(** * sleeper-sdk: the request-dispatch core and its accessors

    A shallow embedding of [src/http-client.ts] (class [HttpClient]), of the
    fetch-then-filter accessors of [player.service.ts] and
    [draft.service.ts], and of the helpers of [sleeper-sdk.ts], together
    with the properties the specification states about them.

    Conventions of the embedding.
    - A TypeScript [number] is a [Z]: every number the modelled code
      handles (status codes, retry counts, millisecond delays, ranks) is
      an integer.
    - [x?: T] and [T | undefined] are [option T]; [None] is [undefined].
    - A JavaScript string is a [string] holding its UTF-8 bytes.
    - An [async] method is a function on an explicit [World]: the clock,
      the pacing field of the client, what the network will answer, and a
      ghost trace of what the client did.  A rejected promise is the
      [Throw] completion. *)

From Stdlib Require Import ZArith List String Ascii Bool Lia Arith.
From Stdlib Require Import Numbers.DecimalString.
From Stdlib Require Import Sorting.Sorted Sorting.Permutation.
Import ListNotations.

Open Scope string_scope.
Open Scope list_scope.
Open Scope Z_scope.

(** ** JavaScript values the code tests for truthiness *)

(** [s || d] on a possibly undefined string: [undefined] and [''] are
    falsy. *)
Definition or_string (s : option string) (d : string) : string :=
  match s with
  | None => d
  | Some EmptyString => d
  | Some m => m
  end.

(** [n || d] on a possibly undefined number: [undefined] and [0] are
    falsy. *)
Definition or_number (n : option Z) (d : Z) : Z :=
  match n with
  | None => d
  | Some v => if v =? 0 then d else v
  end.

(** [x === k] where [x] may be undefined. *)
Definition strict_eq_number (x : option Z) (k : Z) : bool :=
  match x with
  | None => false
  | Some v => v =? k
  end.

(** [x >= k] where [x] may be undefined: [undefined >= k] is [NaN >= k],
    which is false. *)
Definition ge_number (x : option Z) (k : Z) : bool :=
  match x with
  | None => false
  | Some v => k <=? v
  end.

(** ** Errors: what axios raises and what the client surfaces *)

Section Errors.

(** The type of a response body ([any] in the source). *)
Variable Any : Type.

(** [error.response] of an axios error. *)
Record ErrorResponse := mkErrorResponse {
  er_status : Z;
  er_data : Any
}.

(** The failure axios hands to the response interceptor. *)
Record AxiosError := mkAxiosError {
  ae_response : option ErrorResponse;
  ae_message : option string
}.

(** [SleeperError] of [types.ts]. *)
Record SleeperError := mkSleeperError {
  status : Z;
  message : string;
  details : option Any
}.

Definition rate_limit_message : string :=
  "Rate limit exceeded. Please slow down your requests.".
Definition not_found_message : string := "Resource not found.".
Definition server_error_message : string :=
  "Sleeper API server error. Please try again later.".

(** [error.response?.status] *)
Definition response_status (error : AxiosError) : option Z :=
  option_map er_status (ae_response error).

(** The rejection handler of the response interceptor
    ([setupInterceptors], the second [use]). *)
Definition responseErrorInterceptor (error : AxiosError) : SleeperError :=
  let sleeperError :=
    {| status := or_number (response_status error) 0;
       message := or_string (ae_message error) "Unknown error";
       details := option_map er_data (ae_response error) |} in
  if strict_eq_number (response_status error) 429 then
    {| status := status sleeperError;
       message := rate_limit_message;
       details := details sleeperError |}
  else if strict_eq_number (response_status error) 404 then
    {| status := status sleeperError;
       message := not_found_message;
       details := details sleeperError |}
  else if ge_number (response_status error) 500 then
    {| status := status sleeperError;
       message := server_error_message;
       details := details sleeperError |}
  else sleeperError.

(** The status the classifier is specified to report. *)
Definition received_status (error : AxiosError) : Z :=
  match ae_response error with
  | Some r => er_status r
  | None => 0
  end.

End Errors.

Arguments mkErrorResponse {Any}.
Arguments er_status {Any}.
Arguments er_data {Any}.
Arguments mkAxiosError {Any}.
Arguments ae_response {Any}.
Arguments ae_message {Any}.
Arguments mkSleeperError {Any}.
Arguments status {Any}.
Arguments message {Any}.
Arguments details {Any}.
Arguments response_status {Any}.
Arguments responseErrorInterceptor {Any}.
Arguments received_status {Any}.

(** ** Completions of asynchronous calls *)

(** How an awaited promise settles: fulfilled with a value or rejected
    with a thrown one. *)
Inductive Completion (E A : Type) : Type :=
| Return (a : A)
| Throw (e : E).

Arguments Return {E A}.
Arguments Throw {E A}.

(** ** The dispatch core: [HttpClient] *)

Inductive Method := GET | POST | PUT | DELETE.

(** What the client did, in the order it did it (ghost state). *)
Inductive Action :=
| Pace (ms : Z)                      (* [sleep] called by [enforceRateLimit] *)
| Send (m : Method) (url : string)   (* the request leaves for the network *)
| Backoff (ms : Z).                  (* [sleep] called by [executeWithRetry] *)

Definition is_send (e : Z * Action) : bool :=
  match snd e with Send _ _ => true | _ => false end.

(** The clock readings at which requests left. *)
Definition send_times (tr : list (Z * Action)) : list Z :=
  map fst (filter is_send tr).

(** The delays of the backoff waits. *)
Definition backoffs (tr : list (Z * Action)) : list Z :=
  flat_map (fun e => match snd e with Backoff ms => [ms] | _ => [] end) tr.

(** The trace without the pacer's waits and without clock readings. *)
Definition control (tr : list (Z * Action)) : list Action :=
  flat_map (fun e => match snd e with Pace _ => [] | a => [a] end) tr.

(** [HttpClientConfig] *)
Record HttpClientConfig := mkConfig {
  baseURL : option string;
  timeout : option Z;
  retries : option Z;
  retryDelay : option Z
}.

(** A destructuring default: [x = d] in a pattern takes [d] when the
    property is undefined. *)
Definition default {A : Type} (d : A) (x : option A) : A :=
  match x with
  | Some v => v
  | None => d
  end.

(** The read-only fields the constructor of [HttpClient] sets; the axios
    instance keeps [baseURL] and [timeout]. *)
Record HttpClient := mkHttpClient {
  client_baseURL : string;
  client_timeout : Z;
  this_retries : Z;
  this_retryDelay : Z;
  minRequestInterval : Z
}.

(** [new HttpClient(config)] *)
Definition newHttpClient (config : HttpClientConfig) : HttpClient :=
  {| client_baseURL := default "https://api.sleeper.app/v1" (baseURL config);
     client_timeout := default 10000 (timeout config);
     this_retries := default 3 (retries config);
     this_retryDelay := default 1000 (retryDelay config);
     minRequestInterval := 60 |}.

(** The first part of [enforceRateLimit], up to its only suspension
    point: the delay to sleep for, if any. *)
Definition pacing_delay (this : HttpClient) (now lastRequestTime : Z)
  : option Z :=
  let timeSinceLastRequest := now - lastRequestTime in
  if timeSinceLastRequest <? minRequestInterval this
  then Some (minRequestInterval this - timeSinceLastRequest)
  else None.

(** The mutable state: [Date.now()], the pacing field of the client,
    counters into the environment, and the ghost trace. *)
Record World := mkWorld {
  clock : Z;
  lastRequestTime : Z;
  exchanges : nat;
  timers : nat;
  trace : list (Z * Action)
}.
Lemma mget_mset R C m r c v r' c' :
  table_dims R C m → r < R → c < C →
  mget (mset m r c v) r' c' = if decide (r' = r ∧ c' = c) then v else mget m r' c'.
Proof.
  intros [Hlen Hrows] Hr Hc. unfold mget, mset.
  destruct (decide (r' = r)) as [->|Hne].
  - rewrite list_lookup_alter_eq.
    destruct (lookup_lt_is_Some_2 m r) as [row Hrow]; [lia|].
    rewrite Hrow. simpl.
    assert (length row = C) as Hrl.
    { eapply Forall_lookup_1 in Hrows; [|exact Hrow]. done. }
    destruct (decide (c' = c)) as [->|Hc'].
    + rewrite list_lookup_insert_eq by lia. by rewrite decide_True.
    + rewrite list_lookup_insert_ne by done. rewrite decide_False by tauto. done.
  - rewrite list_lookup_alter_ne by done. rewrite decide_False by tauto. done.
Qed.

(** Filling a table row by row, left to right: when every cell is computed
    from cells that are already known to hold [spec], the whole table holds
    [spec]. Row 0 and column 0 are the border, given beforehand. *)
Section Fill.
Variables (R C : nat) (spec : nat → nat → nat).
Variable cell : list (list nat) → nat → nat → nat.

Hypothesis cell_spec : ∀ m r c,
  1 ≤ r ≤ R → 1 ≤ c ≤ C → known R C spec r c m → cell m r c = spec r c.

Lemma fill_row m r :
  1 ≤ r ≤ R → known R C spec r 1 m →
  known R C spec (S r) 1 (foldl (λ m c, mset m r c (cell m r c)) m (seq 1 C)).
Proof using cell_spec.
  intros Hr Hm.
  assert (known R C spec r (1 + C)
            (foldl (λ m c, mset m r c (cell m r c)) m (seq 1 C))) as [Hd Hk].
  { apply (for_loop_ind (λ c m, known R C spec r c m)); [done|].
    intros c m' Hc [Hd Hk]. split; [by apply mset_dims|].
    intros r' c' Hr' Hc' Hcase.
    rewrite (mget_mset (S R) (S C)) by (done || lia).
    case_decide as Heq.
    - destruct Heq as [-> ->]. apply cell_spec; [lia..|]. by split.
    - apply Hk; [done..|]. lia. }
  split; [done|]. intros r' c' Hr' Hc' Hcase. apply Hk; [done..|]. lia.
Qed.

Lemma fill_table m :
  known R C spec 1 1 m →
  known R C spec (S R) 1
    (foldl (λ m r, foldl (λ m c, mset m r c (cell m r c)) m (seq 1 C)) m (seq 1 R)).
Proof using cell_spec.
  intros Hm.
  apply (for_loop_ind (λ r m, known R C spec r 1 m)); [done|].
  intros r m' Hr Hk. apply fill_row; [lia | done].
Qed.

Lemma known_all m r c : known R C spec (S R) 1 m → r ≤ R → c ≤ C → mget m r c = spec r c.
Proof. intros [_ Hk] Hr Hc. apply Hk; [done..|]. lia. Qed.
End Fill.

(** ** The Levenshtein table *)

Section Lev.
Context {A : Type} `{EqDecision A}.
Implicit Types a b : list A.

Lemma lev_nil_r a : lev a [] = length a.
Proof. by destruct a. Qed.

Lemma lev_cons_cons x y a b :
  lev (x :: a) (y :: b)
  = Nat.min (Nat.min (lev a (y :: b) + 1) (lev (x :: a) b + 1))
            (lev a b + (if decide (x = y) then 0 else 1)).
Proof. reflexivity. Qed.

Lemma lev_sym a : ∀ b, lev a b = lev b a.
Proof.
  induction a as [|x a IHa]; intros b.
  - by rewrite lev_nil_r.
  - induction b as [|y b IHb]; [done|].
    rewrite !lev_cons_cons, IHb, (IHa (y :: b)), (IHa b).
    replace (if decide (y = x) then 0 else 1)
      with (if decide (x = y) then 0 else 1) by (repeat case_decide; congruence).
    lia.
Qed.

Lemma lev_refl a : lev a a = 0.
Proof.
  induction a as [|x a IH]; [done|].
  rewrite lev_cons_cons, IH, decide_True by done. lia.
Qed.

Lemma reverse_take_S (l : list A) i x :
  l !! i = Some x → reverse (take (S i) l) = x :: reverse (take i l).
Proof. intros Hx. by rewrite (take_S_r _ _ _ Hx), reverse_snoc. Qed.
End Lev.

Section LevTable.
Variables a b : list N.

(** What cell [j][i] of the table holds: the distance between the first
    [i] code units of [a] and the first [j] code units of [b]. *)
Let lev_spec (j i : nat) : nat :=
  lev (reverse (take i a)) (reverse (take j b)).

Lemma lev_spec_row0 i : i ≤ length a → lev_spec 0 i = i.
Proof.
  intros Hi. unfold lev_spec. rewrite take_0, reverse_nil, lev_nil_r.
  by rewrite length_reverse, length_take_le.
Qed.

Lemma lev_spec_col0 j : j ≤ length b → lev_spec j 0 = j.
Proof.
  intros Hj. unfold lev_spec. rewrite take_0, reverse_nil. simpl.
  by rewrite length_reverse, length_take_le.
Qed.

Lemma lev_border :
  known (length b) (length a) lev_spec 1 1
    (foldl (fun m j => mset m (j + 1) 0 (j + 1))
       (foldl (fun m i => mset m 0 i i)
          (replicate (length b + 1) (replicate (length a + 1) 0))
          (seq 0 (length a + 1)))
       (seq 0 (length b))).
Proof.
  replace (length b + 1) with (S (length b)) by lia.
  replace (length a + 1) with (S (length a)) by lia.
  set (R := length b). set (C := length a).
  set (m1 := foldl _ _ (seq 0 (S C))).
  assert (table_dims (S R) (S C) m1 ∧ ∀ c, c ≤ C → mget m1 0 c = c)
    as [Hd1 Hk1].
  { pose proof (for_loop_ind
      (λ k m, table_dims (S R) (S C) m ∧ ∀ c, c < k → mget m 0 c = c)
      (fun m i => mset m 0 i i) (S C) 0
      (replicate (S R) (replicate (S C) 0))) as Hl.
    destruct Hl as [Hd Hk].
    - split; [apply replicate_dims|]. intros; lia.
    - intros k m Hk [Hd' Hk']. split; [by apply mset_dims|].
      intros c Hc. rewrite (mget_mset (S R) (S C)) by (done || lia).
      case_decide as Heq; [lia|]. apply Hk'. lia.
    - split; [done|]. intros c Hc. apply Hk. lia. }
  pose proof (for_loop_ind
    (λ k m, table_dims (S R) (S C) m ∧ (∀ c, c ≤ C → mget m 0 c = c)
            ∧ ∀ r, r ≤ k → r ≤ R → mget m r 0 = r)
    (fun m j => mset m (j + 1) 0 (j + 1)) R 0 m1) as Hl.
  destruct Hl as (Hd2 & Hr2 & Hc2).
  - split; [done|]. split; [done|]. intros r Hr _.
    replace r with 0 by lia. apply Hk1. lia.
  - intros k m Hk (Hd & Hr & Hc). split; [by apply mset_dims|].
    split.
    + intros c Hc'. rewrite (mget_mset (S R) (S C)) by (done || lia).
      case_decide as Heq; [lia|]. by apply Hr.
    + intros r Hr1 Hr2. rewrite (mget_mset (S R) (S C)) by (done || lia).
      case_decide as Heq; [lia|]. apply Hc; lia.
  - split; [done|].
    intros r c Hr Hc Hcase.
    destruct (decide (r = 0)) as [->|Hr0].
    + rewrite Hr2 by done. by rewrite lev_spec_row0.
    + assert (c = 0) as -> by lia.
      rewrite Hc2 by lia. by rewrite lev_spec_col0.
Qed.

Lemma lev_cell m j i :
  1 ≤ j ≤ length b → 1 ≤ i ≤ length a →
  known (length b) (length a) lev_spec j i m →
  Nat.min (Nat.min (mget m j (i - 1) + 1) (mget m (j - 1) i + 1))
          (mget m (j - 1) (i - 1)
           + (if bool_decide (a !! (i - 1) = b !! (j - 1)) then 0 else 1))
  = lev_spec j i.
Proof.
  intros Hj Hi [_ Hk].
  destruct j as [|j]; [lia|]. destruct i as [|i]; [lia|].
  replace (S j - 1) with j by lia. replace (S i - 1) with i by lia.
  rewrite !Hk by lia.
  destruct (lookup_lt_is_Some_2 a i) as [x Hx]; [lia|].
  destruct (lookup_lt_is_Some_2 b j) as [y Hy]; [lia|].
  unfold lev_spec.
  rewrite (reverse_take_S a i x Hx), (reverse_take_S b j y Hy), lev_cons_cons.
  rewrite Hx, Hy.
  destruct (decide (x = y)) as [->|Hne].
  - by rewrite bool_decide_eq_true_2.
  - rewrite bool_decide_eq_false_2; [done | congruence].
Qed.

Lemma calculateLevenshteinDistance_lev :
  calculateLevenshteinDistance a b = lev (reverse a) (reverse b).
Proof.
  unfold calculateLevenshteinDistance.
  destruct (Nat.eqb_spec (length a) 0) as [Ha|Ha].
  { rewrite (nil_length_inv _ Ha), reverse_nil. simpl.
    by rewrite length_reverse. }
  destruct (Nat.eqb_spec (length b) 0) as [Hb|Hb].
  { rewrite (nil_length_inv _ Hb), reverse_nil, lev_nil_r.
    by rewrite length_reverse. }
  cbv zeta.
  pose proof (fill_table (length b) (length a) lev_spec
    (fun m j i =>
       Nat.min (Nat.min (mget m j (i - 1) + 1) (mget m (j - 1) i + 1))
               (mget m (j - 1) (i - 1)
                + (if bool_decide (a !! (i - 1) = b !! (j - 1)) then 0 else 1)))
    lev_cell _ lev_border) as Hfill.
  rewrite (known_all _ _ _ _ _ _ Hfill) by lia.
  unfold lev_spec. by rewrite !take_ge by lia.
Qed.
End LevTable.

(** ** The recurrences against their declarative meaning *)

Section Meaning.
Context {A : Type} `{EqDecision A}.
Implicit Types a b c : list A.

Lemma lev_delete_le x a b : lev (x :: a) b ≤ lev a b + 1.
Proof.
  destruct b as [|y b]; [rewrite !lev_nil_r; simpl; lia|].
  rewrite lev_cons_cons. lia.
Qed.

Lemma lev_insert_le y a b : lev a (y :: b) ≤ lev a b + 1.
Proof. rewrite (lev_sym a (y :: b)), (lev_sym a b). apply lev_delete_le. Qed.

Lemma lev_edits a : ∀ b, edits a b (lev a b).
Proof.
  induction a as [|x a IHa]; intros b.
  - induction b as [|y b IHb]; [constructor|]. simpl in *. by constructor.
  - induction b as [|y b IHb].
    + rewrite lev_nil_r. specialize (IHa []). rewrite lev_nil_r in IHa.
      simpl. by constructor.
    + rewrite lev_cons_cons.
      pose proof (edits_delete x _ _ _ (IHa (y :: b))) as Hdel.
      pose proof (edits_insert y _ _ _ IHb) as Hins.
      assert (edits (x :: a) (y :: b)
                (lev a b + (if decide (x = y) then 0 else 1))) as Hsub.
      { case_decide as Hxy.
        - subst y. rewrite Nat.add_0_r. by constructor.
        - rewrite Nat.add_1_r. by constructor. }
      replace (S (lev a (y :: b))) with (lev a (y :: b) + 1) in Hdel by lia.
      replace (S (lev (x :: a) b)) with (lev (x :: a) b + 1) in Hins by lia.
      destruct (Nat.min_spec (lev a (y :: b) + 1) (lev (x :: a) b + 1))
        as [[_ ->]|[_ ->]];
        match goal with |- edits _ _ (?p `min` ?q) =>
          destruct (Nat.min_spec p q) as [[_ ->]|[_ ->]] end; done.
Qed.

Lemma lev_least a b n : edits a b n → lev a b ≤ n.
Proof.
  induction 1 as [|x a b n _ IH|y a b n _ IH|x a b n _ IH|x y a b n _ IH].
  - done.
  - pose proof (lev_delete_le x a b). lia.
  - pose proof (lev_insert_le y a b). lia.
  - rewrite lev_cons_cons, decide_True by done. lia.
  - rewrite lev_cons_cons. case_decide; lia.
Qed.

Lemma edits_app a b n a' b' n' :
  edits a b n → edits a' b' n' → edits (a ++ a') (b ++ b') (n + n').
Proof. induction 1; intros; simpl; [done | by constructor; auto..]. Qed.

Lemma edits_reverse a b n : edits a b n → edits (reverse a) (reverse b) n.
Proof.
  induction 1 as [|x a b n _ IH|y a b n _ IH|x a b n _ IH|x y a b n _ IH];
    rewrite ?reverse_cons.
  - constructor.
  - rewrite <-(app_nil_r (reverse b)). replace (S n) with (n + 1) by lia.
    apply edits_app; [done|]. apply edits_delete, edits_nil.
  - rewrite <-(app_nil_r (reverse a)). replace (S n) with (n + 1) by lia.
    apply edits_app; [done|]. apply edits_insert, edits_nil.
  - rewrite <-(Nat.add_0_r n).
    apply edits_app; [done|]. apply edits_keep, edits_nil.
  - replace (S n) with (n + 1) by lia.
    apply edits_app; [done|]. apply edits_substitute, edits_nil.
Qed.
+++
Out of the entries, pull every line that mentions "split".

    intros c m' Hc [Hd Hk]. split; [by apply mset_dims|].
    - destruct Heq as [-> ->]. apply cell_spec; [lia..|]. by split.
  split; [done|]. intros r' c' Hr' Hc' Hcase. apply Hk; [done..|]. lia.
    - split; [apply replicate_dims|]. intros; lia.
    - intros k m Hk [Hd' Hk']. split; [by apply mset_dims|].
    - split; [done|]. intros c Hc. apply Hk. lia. }
  - split; [done|]. split; [done|]. intros r Hr _.
  - intros k m Hk (Hd & Hr & Hc). split; [by apply mset_dims|].
    split.
  - split; [done|].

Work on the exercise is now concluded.